You should use the proper HTTP verb according to what you require from your web service.
When dealing with a Collection URI like: http://example.com/resources/
GET: List the members of the collection, complete with their member URIs for further navigation. For example, list all the cars for sale.
PUT: Meaning defined as "replace the entire collection with another collection".
POST: Create a new entry in the collection where the ID is assigned automatically by the collection. The ID created is usually included as part of the data returned by this operation.
DELETE: Meaning defined as "delete the entire collection".
When dealing with a Member URI like: http://example.com/resources/7HOU57Y
GET: Retrieve a representation of the addressed member of the collection expressed in an appropriate MIME type.
PUT: Update the addressed member of the collection or create it with the specified ID.
POST: Treats the addressed member as a collection in its own right and creates a new subordinate of it.
DELETE: Delete the addressed member of the collection.
Source: Wikipedia
Well, as for GET, you still have the url length limitation. Other than that, it is quite conceivable that the server treats POST and GET requests differently; thus the need to be able to specify what request you're doing.
Another difference between GET and POST is the way caching is handled in browsers. POST response is never cached. GET may or may not be cached based on the caching rules specified in your response headers.
Two primary reasons for having them:
GET requests have some pretty restrictive limitations on size; POST are typically capable of containing much more information.
The backend may be expecting GET or POST, depending on how it's designed. We need the flexibility of doing a GET if the backend expects one, or a POST if that's what it's expecting.
It's simply down to respecting the rules of the http protocol.
Get - calls must be idempotent. This means that if you call it multiple times you will get the same result. It is not intended to change the underlying data. You might use this for a search box etc.
Post - calls are NOT idempotent. It is allowed to make a change to the underlying data, so might be used in a create method. If you call it multiple times you will create multiple entries.
You normally send parameters to the AJAX script, it returns data based on these parameters. It works just like a form that has method="get" or method="post". When using the GET method, the parameters are passed in the query string.

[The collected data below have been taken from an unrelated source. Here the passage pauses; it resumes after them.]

(** Events that have no slot come, change and go freely. *)
Lemma INV_idle g iw s s' e :
  INV g iw s -> (forall E0, evs s !! e = Some E0 -> uev E0 = None) ->
  (forall x, x <> e -> evs s' !! x = evs s !! x) ->
  (forall E, evs s' !! e = Some E -> idle E) ->
  mh (timers s') = mh (timers s) ->
  (forall x, x <> e -> nodes (timers s') !! x = nodes (timers s) !! x) ->
  (is_Some (evs s' !! e) -> is_Some (nodes (timers s') !! e)) ->
  pq (nodes (timers s')) !! e = None ->
  slots s' = slots s -> free_uev_arr s' = free_uev_arr s ->
  free_uev_arr_cnt s' = free_uev_arr_cnt s -> num_active_fd s' = num_active_fd s ->
  num_active_timers s' = num_active_timers s -> pool s' = pool s -> INV g iw s'.
Proof.
  intros I Hold Hx Hnew Hm Hn Hin Hpe S1 S2 S3 S4 S5 S6.
  assert (pq (nodes (timers s)) !! e = None) as Hpe0.
  { apply eq_None_not_Some. rewrite (i_timer _ _ _ I). intros (E' & A1 & A2).
    destruct (i_idle _ _ _ I e E' A1 (Hold _ A1)). congruence. }
  destruct (i_heap _ _ _ I) as (h & G1 & G2 & G3).
  destruct (heap_ok_outside h (nodes (timers s)) (nodes (timers s')) e) as [Ok Hpq]; try done.
  assert (forall i u e', znth (slots s) i = Some u -> ev u = Some e' -> e' <> e) as Hne.
  { intros i u e' A1 A2 ->. destruct (i_used _ _ _ I _ _ _ A1 A2) as (E & B1 & B2 & _).
    apply Hold in B1. congruence. }
  constructor; unfold free_list in *; rewrite ?S1, ?S2, ?S3, ?S4, ?S5, ?S6, ?Hpq; try apply I.
  - exists h. split_and!; congruence.
  - intros i u e' A1 A2. destruct (i_used _ _ _ I _ _ _ A1 A2) as (E & B1 & B2).
    exists E. rewrite Hx, S6 by by eapply Hne. done.
  - intros i u A1 A2. unfold slot_free. rewrite S6. by apply (i_unused _ _ _ I).
  - intros e' E i A1 A2. destruct (decide (e' = e)) as [->|].
    + apply Hnew in A1 as (B & _). congruence.
    + rewrite Hx in A1 by done. by eapply (i_back _ _ _ I).
  - intros e' E A1 A2. destruct (decide (e' = e)) as [->|].
    + by apply Hnew in A1 as (_ & ?).
    + rewrite Hx in A1 by done. by eapply (i_idle _ _ _ I).
  - intros x. rewrite (i_timer _ _ _ I). destruct (decide (x = e)) as [->|]; [|by rewrite Hx].
    split; intros (E' & A1 & A2).
    + destruct (i_idle _ _ _ I e E' A1 (Hold _ A1)). congruence.
    + apply Hnew in A1 as (_ & _ & ?). congruence.
  - intros x. destruct (decide (x = e)) as [->|]; [done|]. rewrite Hx, Hn by done. apply I.
  - rewrite (i_nfd _ _ _ I). symmetry. apply (nfd_of_outside _ _ e); [done| |].
    + intros E' A. destruct (i_idle _ _ _ I e E' A (Hold _ A)) as [B _]. unfold fd_count. by rewrite B.
    + intros E' A. apply Hnew in A as (_ & A & _). unfold fd_count. by rewrite A.
  - destruct (i_wake _ _ _ I) as (W & W1 & W2 & W3). exists W. rewrite Hx; [done|].
    intros <-. apply Hold in W1. congruence.
Qed.

(** The event [uevent_create_or_assign_event] builds in the slot [i]. *)
Definition made E0 i (fd' events' : Z) (cb' : option callback) (arg' : Z) : uevent_t :=
  UEvent false false false false (is_in_worker_pool E0) (is_static E0) events'
    (timeout_ms E0) fd' cb' (Some UserCbWrapper) arg' true (Some i).

(** [s1] is [s] with the idle event [e] in place, contents [E0]. *)
Record placed s s1 e E0 : Prop := {
  pl_old : forall E, evs s !! e = Some E -> uev E = None;
  pl_new : evs s1 !! e = Some E0;
  pl_idle : idle E0;
  pl_ne : e <> wakeup_event;
  pl_evs : forall x, x <> e -> evs s1 !! x = evs s !! x;
  pl_node : exists nd, nodes (timers s1) !! e = Some nd /\ MinHeap.idx nd = 0;
  pl_nodes : forall x, x <> e -> nodes (timers s1) !! x = nodes (timers s) !! x;
  pl_mh : mh (timers s1) = mh (timers s);
  pl_slots : slots s1 = slots s;
  pl_free : free_uev_arr s1 = free_uev_arr s;
  pl_cnt : free_uev_arr_cnt s1 = free_uev_arr_cnt s;
  pl_nfd : num_active_fd s1 = num_active_fd s;
  pl_ntm : num_active_timers s1 = num_active_timers s;
  pl_pool : pool s1 = pool s;
  pl_running : running s1 = running s
}.

Lemma placed_INV g iw s s1 e E0 : INV g iw s -> placed s s1 e E0 -> INV g iw s1.
Proof.
  intros I [? ? ? ? ? (nd & N1 & N2)]. eapply (INV_idle g iw s s1 e); try done.
  - intros E H. congruence.
  - apply pq_None. intros nd' H. congruence.
Qed.

(** The label [fail_event]: a dynamic event is freed. *)
Lemma fail_event_wp g iw s e E (Q : option Z -> ust -> Prop) :
  INV g iw s -> evs s !! e = Some E -> idle E ->
  (is_static E = true -> Q None s) ->
  (forall s', is_static E = false -> INV g iw s' -> evs s' = delete e (evs s) ->
     nodes (timers s') = delete e (nodes (timers s)) -> slots s' = slots s ->
     pool s' = pool s -> running s' = running s -> Q None s') ->
  wp (fail_event e) Q s.
Proof.
  intros I He (H1 & H2 & H3) HQ HQ'. apply wp_bind. eapply wp_ev_get; [done|].
  apply wp_bind. destruct (is_static E); [by apply wp_ret, wp_ret, HQ|].
  apply wp_bind. eapply wp_ev_get; [done|]. apply wp_bind, wp_modify, wp_heap, wp_modify, wp_ret.
  apply HQ'; try done. eapply (INV_idle g iw s _ e); simpl; try done.
  - intros E' HE. congruence.
  - intros x Hx. by rewrite lookup_delete_ne.
  - intros E'. by rewrite lookup_delete_eq.
  - intros x Hx. by rewrite lookup_delete_ne.
  - rewrite lookup_delete_eq. by intros [].
  - apply pq_None. intros nd'. by rewrite lookup_delete_eq.
Qed.

Definition inited E0 (fd' events' : Z) (cb' : option callback) (arg' : Z) : uevent_t :=
  UEvent false false false false (is_in_worker_pool E0) (is_static E0) events'
    (timeout_ms E0) fd' cb' (Some UserCbWrapper) arg' true (uev E0).

Lemma uevent_init_ev_wp s s1 e E0 fd' events' cb' arg' (Q : unit -> ust -> Prop) :
  placed s s1 e E0 ->
  (forall s2, placed s s2 e (inited E0 fd' events' cb' arg') ->
     evs s2 = <[e := inited E0 fd' events' cb' arg']> (evs s1) ->
     dom (nodes (timers s2)) = dom (nodes (timers s1)) -> Q tt s2) ->
  wp (uevent_init_ev e fd' events' cb' arg') Q s1.
Proof.
  intros [? ? (D1 & D2 & D3) ? ? (nd & N1 & N2)] HQ.
  apply wp_bind. eapply wp_ev_get; [done|]. apply wp_bind, wp_ev_put, wp_bind.
  eapply wp_heap_node_get; [done|]. apply wp_heap_node_put, HQ; [|done|].
  - constructor; simpl; try done.
    + by rewrite lookup_insert_eq.
    + intros x Hx. by rewrite lookup_insert_ne; auto.
    + eexists. rewrite lookup_insert_eq. done.
    + intros x Hx. by rewrite lookup_insert_ne; auto.
  - simpl. rewrite dom_insert_lookup_L; eauto.
Qed.

Lemma uev_get_unused_wp g iw s (Q : option Z -> ust -> Prop) :
  INV g iw s -> (free_uev_arr_cnt s = 0 -> Q None s) ->
  (forall i, 0 < free_uev_arr_cnt s -> znth (free_uev_arr s) (free_uev_arr_cnt s - 1) = Some i ->
     Q (Some i) (put_free_uev_arr_cnt (free_uev_arr_cnt s - 1) s)) ->
  wp (uev_get_unused true) Q s.
Proof.
  intros I H0 HQ. pose proof (i_cnt _ _ _ I). pose proof (i_flen _ _ _ I). pose proof (i_small _ _ _ I).
  apply wp_bind, wp_gets. destruct (Z.eqb_spec (free_uev_arr_cnt s) 0); [by apply wp_ret, H0|].
  apply wp_bind, wp_modify. rewrite wrap_small by lia. apply wp_bind, wp_gets. simpl.
  destruct (znth_is_Some (free_uev_arr s) (free_uev_arr_cnt s - 1)) as [i Hi]; [lia|].
  apply wp_bind. eapply wp_of_option; [done|]. apply wp_ret, HQ; [lia|done].
Qed.

(** The second half of the call: everything after the allocation. *)
Lemma create_tail_wp g iw s s1 e E0 fd' events' (cb' : option callback) arg'
    (Q : option Z -> ust -> Prop) :
  INV g iw s -> placed s s1 e E0 ->
  (forall s', calls g iw s s' -> pool s' = pool s ->
     (is_static E0 = false -> evs s' = delete e (evs s1) /\
        dom (nodes (timers s')) = dom (nodes (timers s1)) ∖ {[e]}) -> Q None s') ->
  (forall i s', calls g iw s s' -> pool s' = pool s -> (forall e' E', ~ slot_at s i e' E') ->
     slot_at s' i e (made E0 i fd' events' cb' arg') ->
     pq (nodes (timers s')) = pq (nodes (timers s)) -> Q (Some i) s') ->
  wp (uevent_init_ev e fd' events' cb' arg';;
      rc ← mutex_lock;
      if negb (rc =? 0) then fail_event e
      else
        uev' ← uev_get_unused true;
        match uev' with
        | None => fail_event e
        | Some i =>
            slot_put i (Uev (Some e) 1);;
            E ← ev_get e;
            ev_put e (set_uev (Some i) E);;
            mret (Some i)
        end) Q s1.
Proof.
  intros I Pl HQ HQ'. apply wp_bind. eapply uevent_init_ev_wp; [done|].
  intros s2 Pl2 Ev2 Nd2. set (E2 := inited E0 fd' events' cb' arg') in *.
  pose proof (placed_INV _ _ _ _ _ _ I Pl2) as I2.
  assert (forall k, wp (fail_event e) Q (put_kern k s2)) as Hfail.
  { intros k. eapply (fail_event_wp g iw _ e E2); [by apply INV_kern|apply Pl2|apply Pl2| |].
    - intros Hst. apply HQ; [|apply Pl2|].
      + constructor; [by apply INV_kern|apply keep_same, Pl2|apply Pl2].
      + intros Hst'. simpl in Hst. congruence.
    - intros s3 Hst I3 V3 N3 S3 P3 R3. simpl in *. apply HQ.
      + constructor; [done|apply keep_same; rewrite S3; apply Pl2|rewrite R3; apply Pl2].
      + rewrite P3. apply Pl2.
      + intros _. rewrite V3, N3, Ev2, dom_delete_L, Nd2. split; [|done].
        apply delete_insert_eq. }
  apply wp_bind. unfold mutex_lock. apply wp_syscall. intros rc k.
  destruct (negb (rc =? 0)); [apply Hfail|].
  apply wp_bind. eapply (uev_get_unused_wp g iw); [by apply INV_kern|by intros _|].
  intros i Hcnt Hi. simpl in *. apply wp_bind, wp_slot_put, wp_bind.
  eapply wp_ev_get; [apply Pl2|]. apply wp_bind, wp_ev_put, wp_ret.
  destruct (pl_node _ _ _ _ Pl2) as (nd & N1 & N2).
  set (s3 := put_evs _ _).
  destruct (INV_take g iw s2 s3 i e (made E0 i fd' events' cb' arg')) as (I3 & u & Hu & Hue);
    simpl; try done.
  - intros E HE. rewrite (pl_new _ _ _ _ Pl2) in HE. injection HE as <-. apply (pl_idle _ _ _ _ Pl2).
  - apply Pl2.
  - exists (MinHeap.key nd). rewrite insert_id; [done|]. rewrite N1. f_equal. destruct nd.
    simpl in *. by subst.
  - assert (znth (slots s) i = Some u) as Hu0 by (by rewrite <- (pl_slots _ _ _ _ Pl2)).
    apply HQ'.
    + constructor; [done| |apply Pl2].
      pose proof (znth_Some_range _ _ _ Hu0) as Hr.
      split; simpl; rewrite (pl_slots _ _ _ _ Pl2), ?zlen_zset; [done|].
      intros j u' e' Hj Hu' He'. rewrite znth_zset by done. case_decide; [|eauto]. congruence.
    + apply Pl2.
    + intros e' E' (u' & A1 & A2 & A3). congruence.
    + eexists. simpl. rewrite znth_zset_eq by (by eapply znth_Some_range). split; [done|].
      split; [done|]. apply lookup_insert_eq.
    + simpl. destruct (i_heap _ _ _ I) as (h & G1 & G2 & G3).
      eapply (heap_ok_outside h _ _ e G2); [| |apply Pl2].
      * apply eq_None_not_Some. rewrite (i_timer _ _ _ I). intros (E' & A1 & A2).
        destruct (i_idle _ _ _ I e E' A1 (pl_old _ _ _ _ Pl2 _ A1)). congruence.
      * apply pq_None. intros nd' H. congruence.
Qed.

(** The event a successful call uses: the caller's static event, or a new one. *)
Definition source_event s (e0 : ptr) e E0 : Prop :=
  match e0 with
  | Some e' => e = e' /\ evs s !! e = Some E0 /\ is_static E0 = true /\ base E0 = false
  | None => evs s !! e = None /\ E0 = zero_event
  end.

When using POST method, the parameters are sent in the post body.
Generally, if your parameters have very few characters and do not contain sensitive information then you send them via GET method. Sensitive data (e.g. password) or long text (e.g. an 8000 character long bio of a person) are better sent via POST method.
Thanks..
I mainly use the GET method with Ajax and I haven't got any problems until now except the following:
Internet Explorer (unlike Firefox and Google Chrome) cache GET calling if using the same GET values.
So, using some interval with Ajax GET can show the same results unless you change URL with irrelevant random number usage for each Ajax GET.
Others have covered the main points (context/idempotency, and size), but i'll add another: encryption. If you are using SSL and want to encrypt your input args, you need to use POST.
When we use the GET method in Ajax, only the content of the value of the field is sent, not the format in which the content is. For example, content in the text area is just added in the URL in case of the GET method (without a new line character). That is not the case in the POST method.